## What the task requires
Begin at the line below that has "split; [done|]. right." and stop after the line that has "as (r & i' & E2". Please restate only those lines, word for word.

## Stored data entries

(** (C20) A complete CONNECT_REQ has one of three outcomes, whatever its user name: the
    server authenticates nobody. With a full table
    nothing happens and nothing is sent. Otherwise the enclave is asked for a
    handshake with the public key of the datagram: if it fails nothing is sent;
    if it succeeds the client is in the table under an address of the pool
    (10.8.0.2 to 10.8.0.255) and
    it is sent a CONNECT_RESP that decodes to status 0, that address, the
    session id of its table entry and the enclave's public key. *)
Theorem connect_request_outcomes addr d s :
  server_ok s → 80 ≤ zlen d → packet_type d = PKT_CONNECT_REQ →
  ∃ s', handle_udp_to_tun (Some (addr, d)) s = Ok ((), s') ∧ server_ok s' ∧
    tun_out (sys s') = tun_out (sys s) ∧
    ((count (table s) = 254 ∧ table s' = table s ∧ enclave_conn s' = enclave_conn s ∧
      udp_out (sys s') = udp_out (sys s)) ∨
     (count (table s) < 254 ∧
      ∃ ip, in_pool ip ∧
        ((enclave_handshake ip (slice 48 32 d) (enclave_conn s) = Ok (None, enclave_conn s') ∧
          udp_out (sys s') = udp_out (sys s)) ∨
         ∃ spk sk i c b header,
           enclave_handshake ip (slice 48 32 d) (enclave_conn s) =
             Ok (Some (spk, sk), enclave_conn s') ∧
           find_client_by_addr (table s') addr = Some (i, c) ∧ vpn_ip c = ip ∧
           udp_out (sys s') = udp_out (sys s) ++ sent (sys s) addr b ∧
           zlen b = 57 ∧ hdr_type header = PKT_CONNECT_RESP ∧
           connect_response_of_bytes b =
             ConnectResponse header 0 ip (htonl (session_id c)) spk))).
Proof.
  intros Hok Hd Ht. rewrite handle_udp_dispatch, decide_False, Ht by lia.
  rewrite decide_True by done.
  destruct (on_connect_req_run (rx_buffer d) addr s Hok (rx_buffer_len d))
    as (s' & E & Hok' & Hc). rewrite rx_buffer_key in Hc by done.
  exists s'. split; [done|]. split; [done|]. destruct Hok as [Hwf Hready].
  destruct Hc as [s' Ho Htab Hconn _ [Hudp Htun]
    |ip t' s' Ho Hp Hh Htab _ [Hudp Htun]
    |ip t' s' spk sk i c ts Ho Hp Hh Htab Hf Hci _ Hts [Hudp Htun]];
    rewrite app_nil_r in Htun; (split; [done|]); rewrite ?app_nil_r in Hudp.
  - left. destruct (add_outcome_ip _ _ _ _ Hwf Ho) as [(_ & ? & _)|[Hp _]]; [done|].
    by apply in_pool_nonzero in Hp.
  - right. destruct (add_outcome_ip _ _ _ _ Hwf Ho) as [(-> & _)|[_ ?]];
      [by apply in_pool_nonzero in Hp|]. split; [done|]. exists ip. auto.
  - right. destruct (add_outcome_ip _ _ _ _ Hwf Ho) as [(-> & _)|[_ ?]];
      [by apply in_pool_nonzero in Hp|]. split; [done|]. exists ip. split; [done|]. right.
    assert (wf_connect_response (ConnectResponse (next_header s PKT_CONNECT_RESP 41 ts) 0 ip
      (htonl (session_id c)) spk)) as Hr.
    { destruct (svc_handshake (enclave_conn s) ip (slice 48 32 d))
        as (r & i' & E2 & _ & _ & _ & Hr); [done|by apply in_pool_uint|zlen|].
      rewrite Hh in E2. injection E2 as <- <-. destruct Hr as (_ & ? & _).
      split_and!; try done; [apply wf_init_header|by apply in_pool_uint|by apply bswap_uint]. }
    eexists spk, sk, i, c, _, _. rewrite Htab. split_and!; try done; [..|by apply connect_response_fields].
    + by apply zlen_connect_response_bytes.
    + done.
Qed.
(** [main] from the TUN device on. *)
Definition set_up (malloc_ok : bool) (pid enclave_fd : Z) (xs : list happening) :
    M (main_state C) Z :=
  tun_fd ← on_main_host (create_tun_interface (Some TUN_DEVICE));
  if decide (tun_fd < 0) then abandon [] enclave_fd pid else
  r ← on_main_host (configure_tun_ip TUN_DEVICE TUN_IP TUN_NETMASK);
  if decide (r < 0) then abandon [tun_fd] enclave_fd pid else
  r ← on_main_host (bring_tun_up TUN_DEVICE);
  if decide (r < 0) then abandon [tun_fd] enclave_fd pid else
  udp_fd ← on_main_host (create_udp_server UDP_PORT);
  if decide (udp_fd < 0) then abandon [tun_fd] enclave_fd pid else
  r ← on_main_heap (new_client_table malloc_ok);
  match r with
  | None => abandon [udp_fd; tun_fd] enclave_fd pid
  | Some (client_table, t) =>
      _ ← on_server (modify (λ v, Server t (global_sequence v) (enclave_conn v) (sys v)));
      serve_and_clean_up pid enclave_fd tun_fd udp_fd client_table xs
  end.

Definition server_main (malloc_ok : bool) (xs : list happening) : M (main_state C) Z :=
  _ ← on_server (on_sys time);
  pid ← start_enclave_process;
  if decide (pid < 0) then mret 1
  else
    enclave_fd ← on_main_host enclave_connect;
    if decide (enclave_fd < 0) then _ ← stop_enclave_process pid; mret 1
    else
      r ← on_server (on_enclave enclave_ping);
      if decide (r ≠ 0) then abandon [] enclave_fd pid
      else set_up malloc_ok pid enclave_fd xs.
End program.

(** ** The enclave process *)
Section children.
Context {C : Type} `{Channel C, Garbage, Env, HostEnv, ChildEnv}.
Implicit Types s : main_state C.

(** A child that was forked and not reaped yet. *)
Definition unreaped (c : child) : Prop := c = Alive ∨ c = Zombie.
(** Nothing but the child and the sleeps changed. *)
Definition same_resources s s' : Prop :=
  m_server s' = m_server s ∧ m_host s' = m_host s ∧ m_heap s' = m_heap s.

Lemma same_resources_trans s1 s2 s3 :
  same_resources s1 s2 → same_resources s2 s3 → same_resources s1 s3.
Proof. unfold same_resources. intuition congruence. Qed.

Lemma look_run s :
  unreaped (m_child s) →
  ∃ c s', look s = Ok (c, s') ∧ m_child s' = c ∧ unreaped c ∧ same_resources s s'.
Proof.
  intros Hc. eexists _, _. split; [reflexivity|]. split; [done|]. split; [|done].
  unfold unreaped. destruct Hc as [-> | ->]; [case_match|]; auto.
Qed.

Lemma kill_run sig s :
  unreaped (m_child s) →
  ∃ s', kill sig s = Ok (0, s') ∧ unreaped (m_child s') ∧ same_resources s s'.
Proof.
  intros (c & s1 & E & Hc1 & Hc & Hr)%look_run. unfold kill.
  rewrite (run_bind_ok _ _ _ _ _ E). destruct Hc as [-> | ->].
  - destruct sig; (eexists; split; [reflexivity|]); unfold unreaped; simpl; auto.
  - exists s1. split; [done|]. split; [by right|done].
Qed.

## Task answer
      [by apply in_pool_nonzero in Hp|]. split; [done|]. exists ip. split; [done|]. right.
    assert (wf_connect_response (ConnectResponse (next_header s PKT_CONNECT_RESP 41 ts) 0 ip
      (htonl (session_id c)) spk)) as Hr.
    { destruct (svc_handshake (enclave_conn s) ip (slice 48 32 d))
        as (r & i' & E2 & _ & _ & _ & Hr); [done|by apply in_pool_uint|zlen|].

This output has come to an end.